O bom senso e profissionalismo aconselhavam a que consultasse Sir Gordon Scott préviamente, pois sendo o Chairman do Abbey National, este era tipicamente um assunto que lhe estaria atribuído por um dos seus pelouros, o das relações ao mais alto nível com outros bancos e instituições oficiais, incluindo o banco central e por arrasto o Governo, este último em circunstâncias excepcionais.

Brien reconheceu que esta era uma circunstância excepcional, mas no mau sentido.

Sir Gordon Scott, não era nem simpático nem tinha fama de ser diligente. Ocupava esta alta posição, bem remunerada e com muitas mordomias pelas suas relações de parentesco com um dos principais accionistas do banco. Estava de saída nos 3 meses seguintes, pois atingiria o fim do seu mandato e na idade da reforma.

Assim sendo, Brien não se sentiu motivado a pedir uma audiência e preferiu arriscar, enviando num dos pontos da agenda para a sua prévia aprovação, uma alínea que dizia “ reunião com representante da tutela “. Havia habitualmente muitas destas por motivos burocráticos, e era Brien quem triava os temas, sendo depois decidido em Conselho quem faria o follow up. Tratava-se sempre de assuntos técnicos e enfadonhos e por isso, Brien estava tranquilo quanto ao retorno da sua agenda sem nenhuma observação do Presidente, permitindo-lhe circular pelos restantes Membros.

A CEO do banco, Mrs. Viviana Hopewell, mulher dos seus 40 anos de idade, muito conceituada e excelente profissional, era casada com um dos accionistas de referência do banco.

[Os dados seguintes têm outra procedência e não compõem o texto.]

(** The fields of one submitted interval, as the handler reads them from
    the JSON object: [v.as_i64()] for the numbers, [v.as_bool()] for the
    flag ([None] when missing or of another JSON type). *)
Record interval_data := mkData {
  d_start_hour : option Z;
  d_start_minute : option Z;
  d_end_hour : option Z;
  d_end_minute : option Z;
  d_is_enabled : option bool
}.

(** [x as i32] on an i64: keep the low 32 bits, two's complement. *)
Definition as_i32 (x : Z) : Z := wrap32 x.

Definition unwrap_or {A} (o : option A) (d : A) : A :=
  match o with Some x => x | None => d end.

(** [let temp_interval = UserDailyTimeInterval { ... }] *)
Definition temp_interval (user_id now day : Z) (d : interval_data) : UserDailyTimeInterval :=
  mkInterval 0 user_id day
    (as_i32 (unwrap_or (d_start_hour d) 9))
    (as_i32 (unwrap_or (d_start_minute d) 0))
    (as_i32 (unwrap_or (d_end_hour d) 17))
    (as_i32 (unwrap_or (d_end_minute d) 0))
    (unwrap_or (d_is_enabled d) false)
    false None now.

(** The stored intervals of the user, by [day_of_week]
    ([INSERT OR REPLACE] on [(user_id, day_of_week)]). *)
Abbreviation store := (gmap Z UserDailyTimeInterval).

(** [UserDailyTimeInterval::upsert]: the row is written with
    [is_synced = false] and no [last_synced]. *)
Definition upsert (st : store) (day : Z) (w : UserDailyTimeInterval) : store :=
  <[day := w]> st.

(** The loop [for (day_str, interval_data) in intervals_data]: [false] when
    it returns the "Invalid time interval" response. *)
Fixpoint update_loop (user_id now : Z) (entries : list (string * interval_data))
    (st : store) : bool * store :=
  match entries with
  | [] => (true, st)
  | (day_str, d) :: rest =>
      match parse_i32 day_str with
      | None => update_loop user_id now rest st
      | Some day_of_week =>
          if negb ((1 <=? day_of_week) && (day_of_week <=? 7)) then
            update_loop user_id now rest st                      (* continue *)
          else
            let w := temp_interval user_id now day_of_week d in
            if negb (is_valid_interval w) then (false, st)
            else update_loop user_id now rest (upsert st day_of_week w)
      end
  end.

(** [update_user_intervals] for an authenticated session: [intervals] is
    [data.get("intervals").and_then(|v| v.as_object())], its entries in
    the map's iteration order.  Returns the ["success"] field and the
    stored intervals. *)
Definition update_user_intervals (user_id now : Z)
    (intervals : option (list (string * interval_data))) (st : store) : bool * store :=
  match intervals with
  | None => (false, st)
  | Some entries => update_loop user_id now entries st
  end.

End Api.


(* ------------------------------------------------------------------ *)
(** ** The older adapter: src/ssh.rs *)

Module LegacySsh.
Import Fmt Remote Str Weekly.

Definition key_missing : string :=
  "SSH key not found. Please configure SSH keys for passwordless authentication.".

(** The [Err(e)] arm of the final [Command::output()] match. *)
Definition ssh_error_msg (e : string) : string :=
  if contains_str "Permission denied" e || contains_str "publickey" e
  then "SSH key authentication failed. Please ensure SSH keys are properly configured."
  else "SSH connection failed: " +++ e.

(** [SSHClient::set_weekly_time_limits] of src/ssh.rs; [key_found] is
    whether [find_ssh_key_path] found a key.  The commands sent, in order,
    and the returned [(ok, message)]; [result.status.success()] is an exit
    code of 0. *)
Definition set_weekly_time_limits (key_found : bool) (exec : remote) (username : string)
    (schedule : gmap string float) : list string * (bool * string) :=
  if negb key_found then ([], (false, key_missing))
  else
    let '(allowed_days, time_limits) := weekly_args schedule in
    match allowed_days with
    | [] => ([], (false, "No days with time limits > 0 configured"))
    | _ =>
        let allowed_days_str := join ";" allowed_days in
        let dcmd := days_command username allowed_days in
        match exec dcmd with
        | ExecErr e => ([dcmd], (false, "SSH connection failed for setalloweddays: " +++ e))
        | ExecOk code _ stderr =>
            if negb (code =? 0) then
              ([dcmd], (false, "Failed to set allowed days: " +++ trim stderr))
            else
              let time_limits_str := join ";" time_limits in
              let full_command := limits_command username time_limits in
              match exec full_command with
              | ExecOk code2 _ stderr2 =>
                  if code2 =? 0 then
                    ([dcmd; full_command],
                     (true, "Weekly time limits applied for " +++ username +++ ": Days: "
                            +++ allowed_days_str +++ ", Limits: " +++ time_limits_str))
                  else ([dcmd; full_command], (false, "Time limits command failed: " +++ trim stderr2))
              | ExecErr e => ([dcmd; full_command], (false, ssh_error_msg e))
              end
        end
    end.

Tinha uma excelente relação com Brien, a quem admirava pelas suas qualidades de trabalho, dedicação e competência.

Era muito elegante, o modelo típico da executiva sempre bem vestida, impecávelmente arranjada e perfumada com um aroma que excitava Brien.

Viviana já por várias vezes lhe tinha dado a entender que o apreciava também no seu humor, naturalidade e numa das festas de Natal do banco, tinha até dançado com Brien, de tal maneira enleada ao seu corpo que as suas caras quase tocavam. Disse-lhe que dançava muito bem e que o seu marido era um “pé-de-chumbo” e que ela gostava de música e de ir a dancings.

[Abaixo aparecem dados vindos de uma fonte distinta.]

(** The routine leaves every file as it was, except the one it saves. *)
Lemma fix_open_contour_writes (tree : tree_state) (fs : filesystem) :
  fs_after (fix_open_contour tree fs) = fs
  \/ exists filepath doc',
       selected_path tree = Some filepath
       /\ fs_after (fix_open_contour tree fs)
          = saveas doc' (corrected_path filepath) fs.
Proof.
  unfold fix_open_contour, selected_path.
  destruct (String.eqb (tree_focus tree) EmptyString); [left; reflexivity|].
  destruct (tree_item_to_path tree _) as [filepath|]; [|left; reflexivity].
  destruct (readfile fs filepath) as [ex|doc]; [left; reflexivity|].
  cbn [bind].
  destruct (filter (is_type T_LINE) _) as [|current remaining];
    [left; reflexivity|].
  destruct (stitch _ _ _) as [ex|[path rest]]; [left; reflexivity|].
  cbn [bind fst].
  destruct (add_lwpolyline path true _) as [ex|msp'];
    [left; reflexivity|].
  cbn [bind]. unfold with_name.
  destruct (String.eqb (path_name filepath) EmptyString); [left; reflexivity|].
  right. exists filepath. eexists. split; reflexivity.
Qed.

(** A run that finds lines carrying both endpoints goes through: the path
    is stitched and the repaired drawing is saved under the new name. *)
Lemma fix_open_contour_repairs (tree : tree_state) (fs : filesystem)
    (filepath : Path) (doc : document) :
  selected_path tree = Some filepath ->
  fs filepath = Some doc ->
  path_name filepath <> EmptyString ->
  existsb (is_type T_LINE)
    (get_flattend_entities (Some (doc_modelspace doc))) = true ->
  forallb has_endpoints
    (filter (is_type T_LINE)
       (get_flattend_entities (Some (doc_modelspace doc)))) = true ->
  exists current remaining path_points rest,
    filter (is_type T_LINE)
      (get_flattend_entities (Some (doc_modelspace doc)))
    = current :: remaining
    /\ stitch (length remaining * 2)
         [dxf_start current; dxf_end current] remaining
       = ret (map Some path_points, rest)
    /\ fs_after (fix_open_contour tree fs)
       = saveas (repaired_document doc path_points) (corrected_path filepath)
           fs
    /\ reanalysis (fix_open_contour tree fs) = true.
Proof.
  intros Hsel Hfs Hname Hex Hwf.
  unfold fix_open_contour. unfold selected_path in Hsel.
  destruct (String.eqb (tree_focus tree) EmptyString); [discriminate|].
  rewrite Hsel. unfold readfile. rewrite Hfs. cbn [bind ret].
  rewrite <- truthy_filter in Hex.
  destruct (filter (is_type T_LINE) _) as [|current remaining];
    [discriminate|].
  cbn [forallb] in Hwf. apply andb_prop in Hwf as [Hc Hwf].
  destruct current as [l [a|] [b|]|l c r|k l f|k l g cl|l ve|n l];
    try discriminate.
  cbn [dxf_start dxf_end].
  destruct (stitch_sound (length remaining * 2) [a] b remaining Hwf)
    as [pts [rest Hst]].
  cbn [app map] in Hst.
  exists (Line l (Some a) (Some b)), remaining, pts, rest.
  split; [reflexivity|]. split; [exact Hst|].
  rewrite Hst. cbn [bind ret fst]. unfold add_lwpolyline.
  rewrite mapM_Vec3_of. cbn [bind ret]. unfold with_name.
  apply String.eqb_neq in Hname. rewrite Hname. cbn [bind ret].
  split; reflexivity.
Qed.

Brien, num acto de grande ousadia, retorquiu-lhe a sorrir que ela tinha um perfume que ele adorava e que sempre que o sentia ficava agradavelmente perturbado.

Riram-se os dois muito e a música acabou e cada um dirigiu-se para os seus cônjuges que no meio da movimentação da festa, não repararam sequer que ambos tinham dançado tão impròpriamente agarrados.

Nessa tarde, Brien saiu mais cedo do banco, como prometera a Rose, e apanhando um táxi, dirigiu-se ao apartamento dela.